TASK DESCRIPTION
The word "Scope" turns up on some lines of this data; say how many, and give no other text.

Saved data entries
(** * discord-dkp-bot: the auction and DKP core, embedded and verified

    A shallow embedding of the Go packages [internal/event],
    [internal/auction], [internal/dkp] and of the event stores under
    [internal/store], followed by the properties of the specification
    that concern them.

    Conventions of the embedding.
    - Go's [int] is a 64-bit two's complement integer.  It is carried as a
      [Z]; the arithmetic the code performs on it ([Version++], the unary
      minus of [DeductDKP], [DKP += delta]) is written with [int_wrap].
    - [time.Time] is carried as a [Z]: the nanoseconds elapsed since Go's
      zero [time.Time], so the zero value is [0].
    - A method with a pointer receiver becomes a function that takes the
      receiver's value and returns the new value (explicit state passing).
    - A reading of [clock.Clock.Now] is an input of the operation that
      takes it.
    - Tracers, spans, loggers and mutexes carry no state of the domain and
      are left out; every operation is modelled as run under its lock.
    - A [json.RawMessage] is carried as the JSON value its bytes parse to;
      a [Z] inside it, like any [Z] that stands for a Go [int], is meant
      within 64 bits.
    - The [events] table is the one of migration 001, with its column
      types and its unique index. *)

From Stdlib Require Import ZArith Lia Ascii.
From stdpp Require Import base option list strings pretty sorting gmap.

Local Open Scope string_scope.
Local Open Scope Z_scope.
Local Open Scope list_scope.

(** ** Go base types *)

Definition int_min : Z := - 2 ^ 63.
Definition int_max : Z := 2 ^ 63 - 1.

(** Two's complement wrap-around of a mathematical integer into [int]. *)
Definition int_wrap (z : Z) : Z := (z + 2 ^ 63) mod 2 ^ 64 - 2 ^ 63.

(** [time.Time] as nanoseconds since the zero value. *)
Definition Time : Type := Z.
Definition zero_Time : Time := 0.

(** Go's [error]: [errors.New text], [fmt.Errorf] with its formatted
    message, or [fmt.Errorf] with a message prefix and the error wrapped
    by [%w].  A [nil] error is [None : option error]. *)
Inductive error : Type :=
| errors_New (text : string)
| fmt_Errorf (msg : string)
| fmt_Errorf_w (prefix : string) (wrapped : error).

(** A Go pair [(T, error)]. *)
Inductive result (A : Type) : Type :=
| Ok (a : A)
| Err (e : error).
Arguments Ok {A} a.
Arguments Err {A} e.

(** ** encoding/json, at the level of parsed values *)

Module json.

(** [Number n] is an integer literal that fits 64 bits, which
    [strconv.ParseInt] reads as [n]; [OtherNumber] is every other number
    literal, one with a fraction or an exponent, or an integer beyond 64
    bits.  The program itself writes the integers of its [int] fields
    and no other number. *)
#[local] Unset Elimination Schemes.
Inductive Value : Type :=
| Null
| Bool (b : bool)
| Number (n : Z)
| OtherNumber (literal : string)
| String (s : string)
| Array (items : list Value)
| Object (members : list (string * Value)).
#[local] Set Elimination Schemes.

(** [json.RawMessage]: bytes that parse to a value, or bytes that do
    not (such as [{invalid]). *)
Inductive RawMessage : Type :=
| Valid (v : Value)
| Invalid.

(** Decoding a value into a field that already holds [old]: [null]
    leaves the field alone, a value of another kind is an
    [UnmarshalTypeError]. *)
Definition decodeString (v : Value) (old : string) : option string :=
  match v with
  | Null => Some old
  | String s => Some s
  | _ => None
  end.

(** An [int] field takes an integer literal that fits 64 bits and no
    other number. *)
Definition decodeInt (v : Value) (old : Z) : option Z :=
  match v with
  | Null => Some old
  | Number n => Some n
  | _ => None
  end.

Definition toUpper (c : Ascii.ascii) : Ascii.ascii :=
  let n := Ascii.N_of_ascii c in
  if ((97 <=? n) && (n <=? 122))%N then Ascii.ascii_of_N (n - 32) else c.

(** [foldName], the folding [encoding/json] applies to a key that is not
    a tag as it stands.  The letters of ASCII go to upper case, and so do
    the two letters outside ASCII that fold into it: the long s (U+017F,
    the bytes 197 191) to S and the Kelvin sign (U+212A, the bytes 226
    132 170) to K.  Every other byte outside ASCII is kept here: its
    letter folds to a letter outside ASCII, so the key matches no ASCII
    tag either way, and the tags of this program are ASCII. *)
Fixpoint foldName (s : string) : string :=
  match s with
  | String.String "197"%char (String.String "191"%char rest) =>
      String.String "S"%char (foldName rest)
  | String.String "226"%char
      (String.String "132"%char (String.String "170"%char rest)) =>
      String.String "K"%char (foldName rest)
  | String.String c rest => String.String (toUpper c) (foldName rest)
  | String.EmptyString => String.EmptyString
  end.

(** Whether the key [k] of a member selects the field tagged [tag]: by
    an exact match or, failing that, by a match of the folded names.
    The tags of one struct of this program stay pairwise distinct when
    folded, so a key selects the same field whether the exact matches
    are tried first, as Go does, or not. *)
Definition matches (k tag : string) : bool :=
  String.eqb k tag || String.eqb (foldName k) (foldName tag).

(** [json.Unmarshal] into a struct: the members of the object are
    visited in order, [setField] stores a member into the field its key
    selects (a member whose key selects no field is skipped); a later
    member overrides an earlier one for the same field. *)
Fixpoint decodeMembers {T : Type}
    (setField : string -> Value -> T -> option T)
    (members : list (string * Value)) (d : T) : option T :=
  match members with
  | [] => Some d
  | (k, v) :: rest =>
      match setField k v d with
      | Some d' => decodeMembers setField rest d'
      | None => None
      end
  end.

Definition Unmarshal {T : Type}
    (setField : string -> Value -> T -> option T)
    (data : RawMessage) (d : T) : option T :=
  match data with
  | Invalid => None
  | Valid Null => Some d
  | Valid (Object members) => decodeMembers setField members d
  | Valid _ => None
  end.

(** The error of a failed [Unmarshal] (a [SyntaxError] or an
    [UnmarshalTypeError]; the program only wraps it). *)
Definition UnmarshalError : error := errors_New "json: cannot unmarshal".

End json.

(** ** internal/event *)

Module event.

(** [type Type string] *)
Definition Type_ : Type := string.

Definition AuctionStarted : Type_ := "auction.started".
Definition AuctionBidPlaced : Type_ := "auction.bid_placed".
Definition AuctionClosed : Type_ := "auction.closed".
Definition AuctionCancelled : Type_ := "auction.cancelled".
Definition DKPAwarded : Type_ := "dkp.awarded".
Definition DKPDeducted : Type_ := "dkp.deducted".
Definition DKPAdjusted : Type_ := "dkp.adjusted".
Definition PlayerRegistered : Type_ := "player.registered".

Record Event : Type := mkEvent {
  ID : string;
  AggregateID : string;
  Type' : Type_;
  Data : json.RawMessage;
  Version : Z;
  CreatedAt : Time
}.

Record AuctionStartedData : Type := mkAuctionStartedData {
  ItemName : string;
  StartedBy : string;
  MinBid : Z;
  Duration : Z
}.

Record BidPlacedData : Type := mkBidPlacedData {
  bp_PlayerID : string;
  bp_Amount : Z
}.

Record AuctionClosedData : Type := mkAuctionClosedData {
  WinnerID : string;
  ac_Amount : Z
}.

Record DKPChangeData : Type := mkDKPChangeData {
  dc_PlayerID : string;
  dc_Amount : Z;
  Reason : string
}.

Record PlayerRegisteredData : Type := mkPlayerRegisteredData {
  DiscordID : string;
  CharacterName : string
}.

(** [json.Marshal] of each payload, by its struct tags. *)
Definition marshalAuctionStartedData (d : AuctionStartedData) : json.RawMessage :=
  json.Valid (json.Object
    [("item_name", json.String (ItemName d));
     ("started_by", json.String (StartedBy d));
     ("min_bid", json.Number (MinBid d));
     ("duration", json.Number (Duration d))]).

Definition marshalBidPlacedData (d : BidPlacedData) : json.RawMessage :=
  json.Valid (json.Object
    [("player_id", json.String (bp_PlayerID d));
     ("amount", json.Number (bp_Amount d))]).

Definition marshalAuctionClosedData (d : AuctionClosedData) : json.RawMessage :=
  json.Valid (json.Object
    [("winner_id", json.String (WinnerID d));
     ("amount", json.Number (ac_Amount d))]).

Definition marshalDKPChangeData (d : DKPChangeData) : json.RawMessage :=
  json.Valid (json.Object
    [("player_id", json.String (dc_PlayerID d));
     ("amount", json.Number (dc_Amount d));
     ("reason", json.String (Reason d))]).

Definition marshalPlayerRegisteredData (d : PlayerRegisteredData) : json.RawMessage :=
  json.Valid (json.Object
    [("discord_id", json.String (DiscordID d));
     ("character_name", json.String (CharacterName d))]).

(** The field setters [json.Unmarshal] uses for the two payloads that
    [auction.Replay] decodes. *)
Definition setAuctionStartedField (k : string) (v : json.Value)
    (d : AuctionStartedData) : option AuctionStartedData :=
  if json.matches k "item_name" then
    s ← json.decodeString v (ItemName d);
    Some (mkAuctionStartedData s (StartedBy d) (MinBid d) (Duration d))
  else if json.matches k "started_by" then
    s ← json.decodeString v (StartedBy d);
    Some (mkAuctionStartedData (ItemName d) s (MinBid d) (Duration d))
  else if json.matches k "min_bid" then
    n ← json.decodeInt v (MinBid d);
    Some (mkAuctionStartedData (ItemName d) (StartedBy d) n (Duration d))
  else if json.matches k "duration" then
    n ← json.decodeInt v (Duration d);
    Some (mkAuctionStartedData (ItemName d) (StartedBy d) (MinBid d) n)
  else Some d.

EXERCISE RESPONSE
3